# [Work to be completed]
For the word "MkSubtaskState", work out how many lines in the records below contain it and state that count alone.

# [Records for the task]
* * * *

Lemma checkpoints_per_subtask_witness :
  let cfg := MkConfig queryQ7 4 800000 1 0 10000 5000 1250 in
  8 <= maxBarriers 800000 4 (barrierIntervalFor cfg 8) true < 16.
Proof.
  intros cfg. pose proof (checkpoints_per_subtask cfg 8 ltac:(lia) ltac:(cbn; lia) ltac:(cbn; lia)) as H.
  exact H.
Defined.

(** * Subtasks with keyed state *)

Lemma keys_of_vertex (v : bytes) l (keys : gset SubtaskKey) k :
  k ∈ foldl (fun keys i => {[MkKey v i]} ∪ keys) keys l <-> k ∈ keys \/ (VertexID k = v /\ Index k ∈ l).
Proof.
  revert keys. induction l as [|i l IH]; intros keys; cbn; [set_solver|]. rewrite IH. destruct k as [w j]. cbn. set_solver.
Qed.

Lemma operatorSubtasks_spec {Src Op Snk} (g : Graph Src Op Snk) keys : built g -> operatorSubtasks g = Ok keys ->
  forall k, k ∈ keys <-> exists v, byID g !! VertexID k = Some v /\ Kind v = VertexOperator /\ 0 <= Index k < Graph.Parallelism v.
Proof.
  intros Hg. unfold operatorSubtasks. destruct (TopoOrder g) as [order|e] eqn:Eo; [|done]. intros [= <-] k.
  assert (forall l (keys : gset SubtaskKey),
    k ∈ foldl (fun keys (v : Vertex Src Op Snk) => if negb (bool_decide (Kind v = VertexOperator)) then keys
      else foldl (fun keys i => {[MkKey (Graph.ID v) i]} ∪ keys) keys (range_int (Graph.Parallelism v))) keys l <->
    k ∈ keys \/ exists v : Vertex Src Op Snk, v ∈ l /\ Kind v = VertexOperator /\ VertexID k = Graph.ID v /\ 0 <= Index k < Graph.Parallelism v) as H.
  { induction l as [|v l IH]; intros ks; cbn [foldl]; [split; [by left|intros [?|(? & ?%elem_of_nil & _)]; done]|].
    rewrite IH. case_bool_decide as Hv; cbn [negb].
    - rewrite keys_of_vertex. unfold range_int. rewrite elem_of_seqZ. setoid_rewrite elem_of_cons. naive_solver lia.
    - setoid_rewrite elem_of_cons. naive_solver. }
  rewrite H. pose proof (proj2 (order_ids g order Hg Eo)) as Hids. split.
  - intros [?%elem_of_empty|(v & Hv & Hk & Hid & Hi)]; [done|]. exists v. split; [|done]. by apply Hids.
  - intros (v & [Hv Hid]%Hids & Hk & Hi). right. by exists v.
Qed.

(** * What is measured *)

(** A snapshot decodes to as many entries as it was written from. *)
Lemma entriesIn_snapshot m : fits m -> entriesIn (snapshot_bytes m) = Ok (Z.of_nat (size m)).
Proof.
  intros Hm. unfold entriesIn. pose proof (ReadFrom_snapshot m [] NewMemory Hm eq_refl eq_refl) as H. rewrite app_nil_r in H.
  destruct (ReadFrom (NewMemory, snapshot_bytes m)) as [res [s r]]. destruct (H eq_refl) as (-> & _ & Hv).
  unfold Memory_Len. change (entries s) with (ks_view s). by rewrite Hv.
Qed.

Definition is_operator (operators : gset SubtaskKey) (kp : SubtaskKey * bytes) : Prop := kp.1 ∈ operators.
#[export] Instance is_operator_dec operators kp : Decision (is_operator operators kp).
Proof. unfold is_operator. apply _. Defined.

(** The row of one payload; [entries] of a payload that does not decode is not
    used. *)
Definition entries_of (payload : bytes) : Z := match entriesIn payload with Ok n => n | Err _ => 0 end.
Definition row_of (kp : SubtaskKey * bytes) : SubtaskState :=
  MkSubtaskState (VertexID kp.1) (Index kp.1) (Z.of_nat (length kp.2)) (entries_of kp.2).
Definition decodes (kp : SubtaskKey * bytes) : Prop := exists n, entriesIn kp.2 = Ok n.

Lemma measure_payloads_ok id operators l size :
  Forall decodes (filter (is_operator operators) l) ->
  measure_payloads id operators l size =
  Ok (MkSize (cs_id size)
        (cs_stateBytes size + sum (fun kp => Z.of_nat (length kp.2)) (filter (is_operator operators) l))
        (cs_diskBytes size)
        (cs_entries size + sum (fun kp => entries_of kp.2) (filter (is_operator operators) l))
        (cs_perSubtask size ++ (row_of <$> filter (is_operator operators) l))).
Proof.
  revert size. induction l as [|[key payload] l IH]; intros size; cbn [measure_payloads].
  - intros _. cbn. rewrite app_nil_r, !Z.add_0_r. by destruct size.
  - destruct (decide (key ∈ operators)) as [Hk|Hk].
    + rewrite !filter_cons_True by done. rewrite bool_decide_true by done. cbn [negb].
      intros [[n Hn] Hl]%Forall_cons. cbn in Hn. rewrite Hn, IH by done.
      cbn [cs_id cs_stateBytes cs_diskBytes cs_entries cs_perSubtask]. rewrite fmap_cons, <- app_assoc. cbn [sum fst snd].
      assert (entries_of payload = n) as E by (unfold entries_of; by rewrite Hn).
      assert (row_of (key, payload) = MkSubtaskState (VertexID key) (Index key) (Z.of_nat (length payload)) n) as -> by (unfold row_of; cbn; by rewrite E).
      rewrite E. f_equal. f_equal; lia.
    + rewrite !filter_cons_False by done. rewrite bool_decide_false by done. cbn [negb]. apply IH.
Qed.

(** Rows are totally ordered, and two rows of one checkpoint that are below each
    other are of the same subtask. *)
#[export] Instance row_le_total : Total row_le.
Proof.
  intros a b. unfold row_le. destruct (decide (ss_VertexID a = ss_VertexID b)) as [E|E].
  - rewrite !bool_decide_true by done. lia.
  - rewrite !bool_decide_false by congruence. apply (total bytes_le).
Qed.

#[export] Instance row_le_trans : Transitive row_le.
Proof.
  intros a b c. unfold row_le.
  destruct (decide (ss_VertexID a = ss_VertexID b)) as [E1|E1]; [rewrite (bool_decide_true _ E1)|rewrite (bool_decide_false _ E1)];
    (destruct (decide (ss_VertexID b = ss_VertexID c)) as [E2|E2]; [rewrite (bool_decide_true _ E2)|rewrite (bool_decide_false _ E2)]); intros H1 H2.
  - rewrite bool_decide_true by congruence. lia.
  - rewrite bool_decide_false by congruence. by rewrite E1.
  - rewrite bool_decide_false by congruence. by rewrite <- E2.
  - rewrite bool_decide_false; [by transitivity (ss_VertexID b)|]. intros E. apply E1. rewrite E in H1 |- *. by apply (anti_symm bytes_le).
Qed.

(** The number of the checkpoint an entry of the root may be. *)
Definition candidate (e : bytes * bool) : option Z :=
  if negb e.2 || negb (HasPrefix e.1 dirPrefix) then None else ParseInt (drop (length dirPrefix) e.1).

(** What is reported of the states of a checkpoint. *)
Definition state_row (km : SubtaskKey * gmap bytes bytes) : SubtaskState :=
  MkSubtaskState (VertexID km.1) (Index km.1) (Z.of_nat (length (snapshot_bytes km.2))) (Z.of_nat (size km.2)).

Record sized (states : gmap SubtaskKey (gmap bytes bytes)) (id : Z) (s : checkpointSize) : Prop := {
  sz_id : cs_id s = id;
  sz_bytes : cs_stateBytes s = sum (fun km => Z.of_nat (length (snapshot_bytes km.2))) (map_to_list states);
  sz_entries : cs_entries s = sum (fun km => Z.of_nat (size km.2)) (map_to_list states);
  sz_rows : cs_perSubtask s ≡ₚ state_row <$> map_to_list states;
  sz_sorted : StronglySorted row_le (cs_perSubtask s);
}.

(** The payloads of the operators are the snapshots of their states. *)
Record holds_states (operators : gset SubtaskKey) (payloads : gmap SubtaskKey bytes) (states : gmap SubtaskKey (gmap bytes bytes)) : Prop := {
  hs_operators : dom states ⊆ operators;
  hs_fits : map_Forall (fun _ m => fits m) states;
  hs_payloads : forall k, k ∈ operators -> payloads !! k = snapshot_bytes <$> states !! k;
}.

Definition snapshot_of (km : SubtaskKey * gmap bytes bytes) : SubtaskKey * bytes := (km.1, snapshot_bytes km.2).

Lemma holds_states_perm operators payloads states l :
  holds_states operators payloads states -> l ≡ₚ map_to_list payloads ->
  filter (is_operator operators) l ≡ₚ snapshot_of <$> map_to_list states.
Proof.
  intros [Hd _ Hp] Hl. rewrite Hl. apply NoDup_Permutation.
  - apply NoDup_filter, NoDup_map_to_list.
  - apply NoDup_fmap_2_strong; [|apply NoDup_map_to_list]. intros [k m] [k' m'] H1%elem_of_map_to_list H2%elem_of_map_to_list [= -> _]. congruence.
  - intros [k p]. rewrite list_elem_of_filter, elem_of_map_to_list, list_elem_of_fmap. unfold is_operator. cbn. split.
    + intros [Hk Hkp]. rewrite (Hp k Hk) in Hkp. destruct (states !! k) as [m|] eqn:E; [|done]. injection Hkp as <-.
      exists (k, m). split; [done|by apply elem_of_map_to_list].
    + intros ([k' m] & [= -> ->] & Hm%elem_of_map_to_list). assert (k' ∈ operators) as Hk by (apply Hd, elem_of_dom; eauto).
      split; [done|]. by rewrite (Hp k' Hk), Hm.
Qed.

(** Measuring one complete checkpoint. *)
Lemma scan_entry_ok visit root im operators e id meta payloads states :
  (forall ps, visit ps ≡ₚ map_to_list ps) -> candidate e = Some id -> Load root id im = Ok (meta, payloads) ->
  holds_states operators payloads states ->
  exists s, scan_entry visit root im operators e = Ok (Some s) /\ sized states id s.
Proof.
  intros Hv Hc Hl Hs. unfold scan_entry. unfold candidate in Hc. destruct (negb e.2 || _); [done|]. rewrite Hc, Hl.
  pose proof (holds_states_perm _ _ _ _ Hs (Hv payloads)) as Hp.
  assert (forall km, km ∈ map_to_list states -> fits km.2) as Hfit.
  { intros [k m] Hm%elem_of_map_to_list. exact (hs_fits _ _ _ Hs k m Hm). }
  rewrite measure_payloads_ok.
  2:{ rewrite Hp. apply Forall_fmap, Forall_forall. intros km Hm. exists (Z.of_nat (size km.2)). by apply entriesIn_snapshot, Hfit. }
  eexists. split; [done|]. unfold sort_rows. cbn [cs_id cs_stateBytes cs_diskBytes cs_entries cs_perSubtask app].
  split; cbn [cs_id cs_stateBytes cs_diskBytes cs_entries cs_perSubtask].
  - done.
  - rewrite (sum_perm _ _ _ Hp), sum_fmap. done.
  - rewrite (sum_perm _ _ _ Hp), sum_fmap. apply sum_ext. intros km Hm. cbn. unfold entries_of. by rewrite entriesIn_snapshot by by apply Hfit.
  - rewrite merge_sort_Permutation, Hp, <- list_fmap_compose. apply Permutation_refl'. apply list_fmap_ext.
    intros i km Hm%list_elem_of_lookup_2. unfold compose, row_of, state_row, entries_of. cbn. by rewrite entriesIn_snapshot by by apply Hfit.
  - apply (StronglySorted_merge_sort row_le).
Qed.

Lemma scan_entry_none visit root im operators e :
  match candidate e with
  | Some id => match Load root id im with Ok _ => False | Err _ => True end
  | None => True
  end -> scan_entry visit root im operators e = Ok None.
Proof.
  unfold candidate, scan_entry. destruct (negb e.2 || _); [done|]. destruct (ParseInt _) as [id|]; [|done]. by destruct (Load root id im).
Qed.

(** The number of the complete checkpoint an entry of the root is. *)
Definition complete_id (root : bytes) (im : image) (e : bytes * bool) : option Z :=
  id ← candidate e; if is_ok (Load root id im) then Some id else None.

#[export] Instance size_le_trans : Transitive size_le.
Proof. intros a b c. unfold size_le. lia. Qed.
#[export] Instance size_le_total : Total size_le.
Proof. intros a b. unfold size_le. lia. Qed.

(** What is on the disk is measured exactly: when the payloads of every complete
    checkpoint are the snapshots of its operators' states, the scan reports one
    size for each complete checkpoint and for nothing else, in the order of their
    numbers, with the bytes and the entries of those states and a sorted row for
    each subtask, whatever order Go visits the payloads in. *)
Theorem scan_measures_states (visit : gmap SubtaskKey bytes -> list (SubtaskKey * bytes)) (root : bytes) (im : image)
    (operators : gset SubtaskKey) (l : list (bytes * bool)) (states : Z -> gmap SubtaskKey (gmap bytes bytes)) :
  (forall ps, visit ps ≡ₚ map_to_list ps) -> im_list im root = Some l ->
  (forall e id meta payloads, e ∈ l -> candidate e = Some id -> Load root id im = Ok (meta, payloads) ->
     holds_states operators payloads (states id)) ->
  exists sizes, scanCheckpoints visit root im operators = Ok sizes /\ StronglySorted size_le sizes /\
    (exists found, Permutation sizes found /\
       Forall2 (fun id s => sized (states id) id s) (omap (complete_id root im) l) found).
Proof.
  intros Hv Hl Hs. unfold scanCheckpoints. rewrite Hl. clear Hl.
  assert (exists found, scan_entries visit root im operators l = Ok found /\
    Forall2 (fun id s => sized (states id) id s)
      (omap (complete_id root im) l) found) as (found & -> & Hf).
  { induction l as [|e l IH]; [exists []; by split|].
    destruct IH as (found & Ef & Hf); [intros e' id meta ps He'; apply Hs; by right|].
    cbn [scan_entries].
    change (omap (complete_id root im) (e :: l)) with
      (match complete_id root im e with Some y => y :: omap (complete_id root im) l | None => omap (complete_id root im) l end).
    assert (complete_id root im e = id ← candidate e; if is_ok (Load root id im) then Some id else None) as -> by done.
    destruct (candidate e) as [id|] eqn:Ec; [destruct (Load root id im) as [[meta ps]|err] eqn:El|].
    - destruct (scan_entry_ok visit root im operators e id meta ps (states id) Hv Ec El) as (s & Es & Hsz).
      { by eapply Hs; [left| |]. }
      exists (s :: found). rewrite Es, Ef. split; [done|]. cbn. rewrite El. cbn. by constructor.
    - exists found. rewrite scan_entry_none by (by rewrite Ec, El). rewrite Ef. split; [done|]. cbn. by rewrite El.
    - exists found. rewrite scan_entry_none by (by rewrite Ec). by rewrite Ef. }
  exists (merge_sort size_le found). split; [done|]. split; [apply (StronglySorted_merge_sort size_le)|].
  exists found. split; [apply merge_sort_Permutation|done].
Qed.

* * * *

# [Solution to the exercise]
3